In part 1, I talked about accountability and its value to you and your organization. Now, I’d like to talk about what you can do to bring accountability into your group.
First of all, if you are not in charge, you don’t have a lot of leverage to make your team accountable. All you can do is to start acting accountable and hope that it catches-on. Hopefully, your boss can see what you are doing and will reward and assist you instead of firing his one accountable person. Of course, if your boss fires you for being accountable, it might end up being the biggest reward of all. So don’t be discouraged by it. Stand tall and be a person with character. You will get your just desserts.
In contrast, if you are in charge, you have a lot of options to bring-about changes. Roll up your sleeves and dig in.
Detecting the rats
If you are put in charge of a new team and you are not sure where they stand, it helps to separate the men from the boys. The easiest way of detecting the stinkers is to look at who is pointing fingers. The people with experience in dodging responsibility/accountability are the first ones to go for that approach. They are usually very experienced at it. When you see it happen, you will know the deal. Even if you are not in charge, a boss would have to be completely clueless to not recognize this pattern too. Even clueless people can probably recognize it.
If it is not obvious by the end of week 2, on a new team, you can get your answers quickly another way. The surest way of bringing out the rats is to ask your team to demonstrate their own accountability by keeping a journal or doing some other documentation of their work. The guilty parties will get pretty cranky and even whiney. You will hear complains like “don’t you trust me?!” (often with excessive emotion and grandiose acting). It is usually followed by “I don’t see the point in this”, “it will get in the way of me doing my work”, and “how long will we be doing this?” In reality, you don’t need to proceed at all now. Your culprits have revealed themselves. The only reason to proceed is if you believe that some of your suspects are actually innocent, but have been scared to the surface by peer pressure (eg. doing what everyone else does). You can give the tag-alongs a chance to redeem themselves by sticking with the journal for a month or two and see who comes-around and who doubles-up on the whiney or cranky.
In the end, your real rats will try to “game the system” and they will try to become good at it. An occasional spot-check (audit) will easily reveal this. Mostly because, the rats are inherently sloppy/lazy and so, they will be as bad at their deception as they are at the rest of their work. A really great deception is harder-work than honesty.

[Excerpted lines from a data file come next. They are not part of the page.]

(* ===== verification/JsString.v ===== *)
(** * The string methods the program calls

    Literal search ([searchDocuments], src/unnamed/part_004 lines 182-192,
    and the fallback of [performSemanticSearch], src/server/services/gemini.ts
    lines 123-129) lower-cases both sides and calls [includes]; the editor
    (src/client/src/pages/document-editor.tsx lines 60-74) prints the tags
    with [join(", ")] and parses them back with [split(",")], [trim] and
    [filter(Boolean)].

    Strings are Stdlib strings whose characters stand for UTF-16 code units
    below 256 (Latin-1).  On that range [toLowerCase] maps 'A'..'Z' and
    the accented capitals 0xC0..0xDE (except 0xD7, the multiplication sign)
    32 code points up, which is what JavaScript does; [trim] removes the
    JavaScript white space and line terminators of that range (tab, LF,
    VT, FF, CR, space, no-break space). *)

From S2P Require Import Spec2Rocq.
From Stdlib Require Import String Ascii.
From stdpp Require Import strings.

(** ** Characters *)

Definition code (c : ascii) : nat := nat_of_ascii c.

(** The capitals that [toLowerCase] changes, on code units below 256. *)
Definition is_upper (c : ascii) : bool :=
  let n := code c in
  ((65 <=? n) && (n <=? 90)) || ((192 <=? n) && (n <=? 222) && negb (n =? 215)).

Definition char_toLower (c : ascii) : ascii :=
  if is_upper c then ascii_of_nat (code c + 32) else c.

(** [WhiteSpace] and [LineTerminator] of ECMAScript below 256. *)
Definition is_ws (c : ascii) : bool :=
  let n := code c in
  (n =? 9) || (n =? 10) || (n =? 11) || (n =? 12) || (n =? 13) || (n =? 32) || (n =? 160).

Local Open Scope string_scope.

(** ** String.prototype methods *)

(** [s.toLowerCase()] *)
Fixpoint toLowerCase (s : string) : string :=
  match s with
  | EmptyString => EmptyString
  | String c s' => String (char_toLower c) (toLowerCase s')
  end.

(** The small letters that [toUpperCase] changes within Latin-1:
    a-z and à-þ but ÷.  Three more have a capital outside Latin-1 or of
    two letters: ß becomes "SS" below; µ and ÿ, whose capitals are
    U+039C and U+0178, cannot be written in this string type and are
    left as they are. *)
Definition is_lower (c : ascii) : bool :=
  let n := code c in
  (((97 <=? n) && (n <=? 122)) || ((224 <=? n) && (n <=? 254) && negb (n =? 247)))%nat.

Definition char_toUpper (c : ascii) : ascii :=
  if is_lower c then ascii_of_nat (code c - 32)%nat else c.

(** [s.toUpperCase()] *)
Fixpoint toUpperCase (s : string) : string :=
  match s with
  | EmptyString => EmptyString
  | String c s' =>
      if (code c =? 223)%nat then String "S"%char (String "S"%char (toUpperCase s'))
      else String (char_toUpper c) (toUpperCase s')
  end.

(** [s.includes(q)]: [q] occurs at some position of [s]. *)
Fixpoint includes (s q : string) : bool :=
  String.prefix q s || match s with EmptyString => false | String _ s' => includes s' q end.

Fixpoint trimStart (s : string) : string :=
  match s with
  | EmptyString => EmptyString
  | String c s' => if is_ws c then trimStart s' else s
  end.

Definition str_rev (s : string) : string :=
  string_of_list_ascii (rev (list_ascii_of_string s)).

Definition trimEnd (s : string) : string := str_rev (trimStart (str_rev s)).

(** [s.trim()] *)
Definition trim (s : string) : string := trimEnd (trimStart s).

(** [s.split(sep)] for a one-character separator. *)
Fixpoint split (sep : ascii) (s : string) : list string :=
  match s with
  | EmptyString => [EmptyString]
  | String c s' =>
      if decide (c = sep) then EmptyString :: split sep s'
      else match split sep s' with
           | x :: xs => String c x :: xs
           | [] => [String c EmptyString]
           end
  end.

(** [arr.join(sep)] *)
Fixpoint join (sep : string) (l : list string) : string :=
  match l with
  | [] => EmptyString
  | [x] => x
  | x :: l' => x ++ sep ++ join sep l'
  end.

(** [Boolean(s)] for a string: only the empty string is falsy. *)
Definition str_truthy (s : string) : bool := negb (s === EmptyString).

(** The character [c] occurs in [s]. *)
Fixpoint has_char (c : ascii) (s : string) : bool :=
  match s with
  | EmptyString => false
  | String c' s' => (c' === c) || has_char c s'
  end.

(** ** Lemmas *)

(** [String.append] does not simplify under stdpp; these are its equations. *)
Lemma str_app_nil s : "" ++ s = s.
Proof. reflexivity. Qed.
Lemma str_app_cons c s1 s2 : String c s1 ++ s2 = String c (s1 ++ s2).
Proof. reflexivity. Qed.

Lemma str_app_nil_r s : s ++ "" = s.
Proof. induction s as [|c s IH]; [done|]. by rewrite str_app_cons, IH. Qed.

Lemma str_app_assoc s1 s2 s3 : s1 ++ (s2 ++ s3) = (s1 ++ s2) ++ s3.
Proof. induction s1 as [|c s1 IH]; [done|]. rewrite !str_app_cons. by rewrite IH. Qed.

Lemma prefix_spec p s : String.prefix p s = true <-> exists b, s = p ++ b.
Proof.
  revert s. induction p as [|c p IH]; intros s; simpl.
  - split; [by exists s|intros _; by destruct s].
  - destruct s as [|c' s]; simpl.
    + split; [by intros|]. by intros [b ?].
    + destruct (ascii_dec c c') as [->|Hne].
      * rewrite IH. split; intros [b Hb]; exists b; [by subst|by injection Hb].
      * split; [by intros|]. intros [b [= ??]]. congruence.
Qed.

Lemma includes_spec s q : includes s q = true <-> exists a b, s = a ++ q ++ b.
Proof.
  induction s as [|c s IH]; cbn [includes].
  - rewrite orb_false_r, prefix_spec. split.
    + intros [b ->]. by exists "", b.
    + intros [a [b Hab]]. destruct a; [|done]. by exists b.
  - rewrite orb_true_iff, prefix_spec, IH. split.
    + intros [[b Hb]|[a [b ->]]]; [by exists "", b|]. by exists (String c a), b.
    + intros [[|c' a] [b Hab]]; simpl in Hab; [left; by exists b|].
      injection Hab as -> ->. right. by exists a, b.
Qed.

Lemma includes_trans s m q : includes s m = true -> includes m q = true -> includes s q = true.
Proof.
  rewrite !includes_spec. intros (a & b & ->) (c & e & ->).
  exists (a ++ c), (e ++ b). by rewrite <- !str_app_assoc.
Qed.

Lemma includes_app_l s t q : includes s q = true -> includes (s ++ t) q = true.
Proof.
  rewrite !includes_spec. intros (a & b & ->). exists a, (b ++ t). by rewrite <- !str_app_assoc.
Qed.

Lemma includes_app_r s t q : includes t q = true -> includes (s ++ t) q = true.
Proof.
  rewrite !includes_spec. intros (a & b & ->). exists (s ++ a), b. by rewrite <- !str_app_assoc.
Qed.

Lemma includes_empty s : includes s "" = true.
Proof. apply includes_spec. by exists "", s. Qed.

Lemma toLowerCase_app s1 s2 : toLowerCase (s1 ++ s2) = toLowerCase s1 ++ toLowerCase s2.
Proof. induction s1 as [|c s1 IH]; [done|]. rewrite str_app_cons. simpl. by rewrite IH. Qed.

Lemma char_toLower_idem c : char_toLower (char_toLower c) = char_toLower c.
Proof. destruct c as [[] [] [] [] [] [] [] []]; reflexivity. Qed.

Lemma toLowerCase_idem s : toLowerCase (toLowerCase s) = toLowerCase s.
Proof. induction s as [|c s IH]; simpl; [done|]. by rewrite char_toLower_idem, IH. Qed.

(** A substring stays a substring after lower-casing both strings. *)
Lemma includes_toLowerCase s q :
  includes s q = true -> includes (toLowerCase s) (toLowerCase q) = true.
Proof.
  rewrite !includes_spec. intros (a & b & ->).
  exists (toLowerCase a), (toLowerCase b). by rewrite !toLowerCase_app.
Qed.

(** [trim] ignores a leading white-space character. *)
Lemma trim_ws_cons c s : is_ws c = true -> trim (String c s) = trim s.
Proof. intros Hc. unfold trim. simpl. by rewrite Hc. Qed.

Lemma join_cons2 sep x y l : join sep (x :: y :: l) = x ++ sep ++ join sep (y :: l).
Proof. reflexivity. Qed.

Lemma has_char_app c s t : has_char c (s ++ t) = has_char c s || has_char c t.
Proof. induction s as [|c' s IH]; [done|]. rewrite str_app_cons. simpl. by rewrite IH, orb_assoc. Qed.

Lemma has_char_join c sep l :
  has_char c sep = false -> Forall (fun t => has_char c t = false) l -> has_char c (join sep l) = false.
Proof.
  intros Hs. induction 1 as [|t l Ht Hl IH]; [done|]. destruct l as [|t' l]; [done|].
  by rewrite join_cons2, !has_char_app, Ht, Hs, IH.
Qed.

Lemma split_nonempty sep s : split sep s <> [].
Proof. induction s as [|c s IH]; simpl; [done|]. case_decide; [done|]. by destruct (split sep s). Qed.

Lemma split_no_sep sep s : has_char sep s = false -> split sep s = [s].
Proof.
  induction s as [|c s IH]; simpl; [done|].
  intros [Hc Hs]%orb_false_iff. rewrite IH by done.
  rewrite decide_False; [done|]. intros ->. by rewrite bool_decide_eq_true_2 in Hc.
Qed.

Lemma split_app_sep sep s t :
  has_char sep s = false -> split sep (s ++ String sep t) = s :: split sep t.
Proof.
  induction s as [|c s IH]; [intros _; simpl; by rewrite decide_True|].
  - rewrite str_app_cons. simpl. intros [Hc Hs]%orb_false_iff. rewrite IH by done.
    rewrite decide_False; [done|]. intros ->. by rewrite bool_decide_eq_true_2 in Hc.
Qed.

(** Splitting a string joined with a separator that starts with the
    split character gives back the pieces, the rest of the separator
    glued in front of every piece but the first. *)
Lemma split_join sep g (l : list string) :
  has_char sep g = false -> Forall (fun t => has_char sep t = false) l -> l <> [] ->
  split sep (join (String sep g) l) =
  match l with [] => [] | t :: ts => t :: map (append g) ts end.
Proof.
  intros Hg Hl. induction Hl as [|t l Ht Hl IH]; intros Hne; [done|].
  destruct l as [|t' l].
  - by apply split_no_sep.
  - rewrite join_cons2, str_app_cons, split_app_sep by done. f_equal.
    assert (Hga : forall s, has_char sep g = false ->
              split sep (g ++ s) = match split sep s with
                                   | x :: xs => (g ++ x) :: xs | [] => [g] end).
    { clear. intros s. induction g as [|c g IHg].
      - rewrite str_app_nil. pose proof (split_nonempty sep s). by destruct (split sep s).
      - rewrite str_app_cons. simpl. intros [Hc Hg]%orb_false_iff. rewrite IHg by done.
        rewrite decide_False; [by destruct (split sep s)|].
        intros ->. by rewrite bool_decide_eq_true_2 in Hc. }
    rewrite Hga, IH by done. done.
Qed.

(** ** [trim] is idempotent *)

Lemma string_of_list_ascii_app (a b : list ascii) :
  string_of_list_ascii (a ++ b)%list = string_of_list_ascii a ++ string_of_list_ascii b.
Proof. induction a as [|c a IH]; [done|]. simpl. by rewrite IH. Qed.

Lemma str_rev_involutive s : str_rev (str_rev s) = s.
Proof.
  unfold str_rev. by rewrite list_ascii_of_string_of_list_ascii, rev_involutive,
    string_of_list_ascii_of_string.
Qed.

Lemma str_rev_cons c s : str_rev (String c s) = str_rev s ++ String c EmptyString.
Proof.
  unfold str_rev. simpl. by rewrite string_of_list_ascii_app.
Qed.

Lemma str_rev_snoc s c : str_rev (s ++ String c EmptyString) = String c (str_rev s).
Proof.
  rewrite <- (str_rev_involutive (String c (str_rev s))), str_rev_cons, str_rev_involutive.
  done.
Qed.

(** [s] does not start with white space. *)
Definition starts_ok (s : string) : bool :=
  match s with EmptyString => true | String c _ => negb (is_ws c) end.

Lemma trimStart_starts_ok s : starts_ok (trimStart s) = true.
Proof. induction s as [|c s IH]; [done|]. simpl. destruct (is_ws c) eqn:E; simpl; [done|]. by rewrite E. Qed.

Lemma trimStart_ok s : starts_ok s = true -> trimStart s = s.
Proof. destruct s as [|c s]; [done|]. simpl. by destruct (is_ws c). Qed.

Lemma trimStart_snoc t c :
  is_ws c = false -> exists m, trimStart (t ++ String c EmptyString) = m ++ String c EmptyString.
Proof.
  intros Hc. induction t as [|d t IH]; [exists ""; simpl; by rewrite Hc|].
  rewrite str_app_cons. simpl. destruct (is_ws d); [done|]. by exists (String d t).
Qed.

Lemma trimEnd_starts_ok s : starts_ok s = true -> starts_ok (trimEnd s) = true.
Proof.
  destruct s as [|c s]; [done|]. simpl. intros Hc%negb_true_iff.
  unfold trimEnd. rewrite str_rev_cons. destruct (trimStart_snoc (str_rev s) c Hc) as [m ->].
  rewrite str_rev_snoc. simpl. by rewrite Hc.
Qed.

Lemma trim_idem s : trim (trim s) = trim s.
Proof.
  unfold trim. rewrite (trimStart_ok (trimEnd _)) by apply trimEnd_starts_ok, trimStart_starts_ok.
  unfold trimEnd. rewrite str_rev_involutive, (trimStart_ok (trimStart _)) by apply trimStart_starts_ok.
  done.
Qed.
(* ===== verification/JsSort.v ===== *)
(** * [Array.prototype.sort] with a numeric comparator

    The store sorts three times, always with a comparator of the form
    [(a, b) => key(b) - key(a)] (newest or highest first):
    [getDocuments] by [updatedAt] (src/unnamed/part_004 line 70),
    [getDocumentVersions] by [version] (line 197) and
    [getRecentActivities] by [createdAt] (line 217).

    Since ES2019 [sort] is stable: elements the comparator calls equal keep
    their order.  For a comparator that is a consistent total preorder, as
    these are, every stable sort returns the same list, so the model is the
    stable insertion sort [sort]: [x] is inserted before the first [y] with
    [cmp x y <= 0].  The file proves that [sort] permutes its input, that
    with [desc_by key] the result is sorted by decreasing key, that it is
    stable, and that a list of strictly increasing keys comes out reversed. *)

From S2P Require Import Spec2Rocq.
From stdpp Require Import sorting.

Section sort.
Context {A : Type}.
Implicit Types (cmp : A -> A -> Z) (l : list A).

Fixpoint insert_by cmp (x : A) l : list A :=
  match l with
  | [] => [x]
  | y :: l' => if Z.leb (cmp x y) 0 then x :: y :: l' else y :: insert_by cmp x l'
  end.

(** [arr.sort(cmp)] *)
Fixpoint sort cmp l : list A :=
  match l with
  | [] => []
  | x :: l' => insert_by cmp x (sort cmp l')
  end.

(** The comparator [(a, b) => key(b) - key(a)]. *)
Definition desc_by (key : A -> Z) (a b : A) : Z := (key b - key a)%Z.

(** [insert_by] passes over the elements that must precede [x]. *)
Lemma insert_by_split cmp x l :
  exists l1 l2, l = l1 ++ l2 /\ insert_by cmp x l = l1 ++ x :: l2 /\
                Forall (fun y => (0 < cmp x y)%Z) l1.
Proof.
  induction l as [|y l (l1 & l2 & -> & Hins & Hl1)]; simpl.
  - by exists [], [].
  - destruct (Z.leb_spec (cmp x y) 0).
    + by exists [], (y :: l1 ++ l2).
    + exists (y :: l1), l2. rewrite Hins. split_and!; [done|done|]. by constructor.
Qed.

Lemma insert_by_perm cmp x l : insert_by cmp x l ≡ₚ x :: l.
Proof.
  destruct (insert_by_split cmp x l) as (l1 & l2 & -> & -> & _).
  by rewrite Permutation_middle.
Qed.

Lemma sort_perm cmp l : sort cmp l ≡ₚ l.
Proof. induction l as [|x l IH]; simpl; [done|]. by rewrite insert_by_perm, IH. Qed.

Lemma elem_of_sort cmp x l : x ∈ sort cmp l <-> x ∈ l.
Proof. by rewrite sort_perm. Qed.

Lemma length_sort cmp l : length (sort cmp l) = length l.
Proof. by rewrite sort_perm. Qed.

(** Inserting after every element that compares less. *)
Lemma insert_by_end cmp x l : Forall (fun y => (0 < cmp x y)%Z) l -> insert_by cmp x l = l ++ [x].
Proof.
  induction 1 as [|y l Hy Hl IH]; simpl; [done|].
  destruct (Z.leb_spec (cmp x y) 0); [lia|]. by rewrite IH.
Qed.

Section key.
Context (key : A -> Z).

Lemma insert_by_sorted x l :
  Sorted (fun a b => (key b <= key a)%Z) l ->
  Sorted (fun a b => (key b <= key a)%Z) (insert_by (desc_by key) x l).
Proof.
  unfold desc_by. induction 1 as [|y l Hl IH Hhd]; simpl; [by repeat constructor|].
  destruct (Z.leb_spec (key y - key x) 0).
  - constructor; [by constructor|]. constructor. lia.
  - constructor; [done|]. destruct l as [|z l]; simpl; [constructor; lia|].
    invc Hhd. destruct (Z.leb_spec (key z - key x) 0); constructor; lia.
Qed.

(** The result is ordered by decreasing key. *)
Lemma sort_sorted l : Sorted (fun a b => (key b <= key a)%Z) (sort (desc_by key) l).
Proof. induction l; simpl; [constructor|]. by apply insert_by_sorted. Qed.

(** Stability: the elements of any one key keep their order. *)
Lemma sort_stable (k : Z) l :
  filter (fun y => key y = k) (sort (desc_by key) l) = filter (fun y => key y = k) l.
Proof.
  induction l as [|x l IH]; simpl; [done|].
  destruct (insert_by_split (desc_by key) x (sort (desc_by key) l)) as (l1 & l2 & Hl & -> & Hl1).
  rewrite filter_app, filter_cons, filter_cons, <- IH, Hl, filter_app.
  case_decide as Hx; [|done].
  rewrite (filter_none _ l1); [done|]. eapply Forall_impl; [done|].
  unfold desc_by. simpl. intros y Hy Hk. lia.
Qed.

(** A list of strictly increasing keys comes out reversed. *)
Lemma sort_increasing_rev l :
  StronglySorted (fun a b => (key a < key b)%Z) l -> sort (desc_by key) l = rev l.
Proof.
  induction 1 as [|x l Hl IH Hx]; simpl; [done|].
  rewrite IH. apply insert_by_end. apply Forall_rev.
  eapply Forall_impl; [done|]. unfold desc_by. simpl. lia.
Qed.
(** A list already in order is left as it is. *)
Lemma sort_sorted_id l : Sorted (fun a b => (key b <= key a)%Z) l -> sort (desc_by key) l = l.
Proof.
  induction 1 as [|x l Hl IH Hhd]; simpl; [done|]. rewrite IH.
  destruct l as [|y l]; simpl; [done|]. invc Hhd. unfold desc_by.
  destruct (Z.leb_spec (key y - key x) 0); [done|lia].
Qed.

Lemma sort_idem l : sort (desc_by key) (sort (desc_by key) l) = sort (desc_by key) l.
Proof. apply sort_sorted_id, sort_sorted. Qed.
End key.
End sort.

#[export] Hint Resolve sort_sorted : khub.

The reason that accountability is a winning proposition is this: unlike [the blame game], if you make a mistake and own-up-to-it, then you have taken the first step to solving a problem: admitting that there is a problem. Continue with the next step: finding the cause. Finish by resolving the cause or committing to treating the effect. Once you get into that pattern, then if you make a mistake, it is much less significant. Because you have shown that you learn from your mistakes. This means that you are predictably less likely to repeat those mistakes and you are more likely to prevent other future mistakes.
When you think about that, you realize that such a person is really becoming a problem solver (and preventer). That is some really huge value. I’ll take one of those people on my team any day.
Put yourself in your boss’ shoes.
Scenario #1: You have a room full of people pointing fingers. You (the boss) will want it to stop. The easy route is to elect a scapegoat and hope it doesn’t happen again (but you know it will). The harder route is to tell everyone to “grow up” and fix the goshdarn problem or you will punish everyone.
Scenario #2: One person steps up and says “that was me”. Don’t you think you want to spend a little time focusing on that person? That person at least sounds like he/she is willing to learn and improve. If you put some work into that person you will probably get some progress (ROI). Next time there is a problem, that same person is probably more likely to step-up and handle the next problem (because, there was sort-of a reward, instead of punishment for doing-so). In fact, the finger-pointers will become very jealous (maybe even envious) each time [being accountable] results in a reward. Eventually, people start to snatch-up the accountability. It produces a huge turn-around for the overall attitude of the team.
If you are in-charge of a team with a finger-pointing problem, you need to change momentum and solve that problem. Try this strategy: pull one guy aside and make a deal, “If he takes responsibility for the problem, and tries to fix it, you will reward him instead of punishing him”. Then, at the next opportunity (team meeting or equiv), have him/her stand up in front of everyone and say “I’ll take this one. I’d like to fix it. Give me the resources that I need to fix it”. If you honestly try to fix it and honestly give that person the resources to do it, it will create a renaissance. You might need to repeat it once or twice, but it will be like turning on a light switch. You just need to demonstrate the discipline to start this plan and follow-through. Once the team’s momentum has changed, it will run itself.
Being accountable is the most elite thing that you can do. If you ever think about firing an accountable person, please send me their resume before you do. I would love to hire them or share them with some of my favorite business contacts.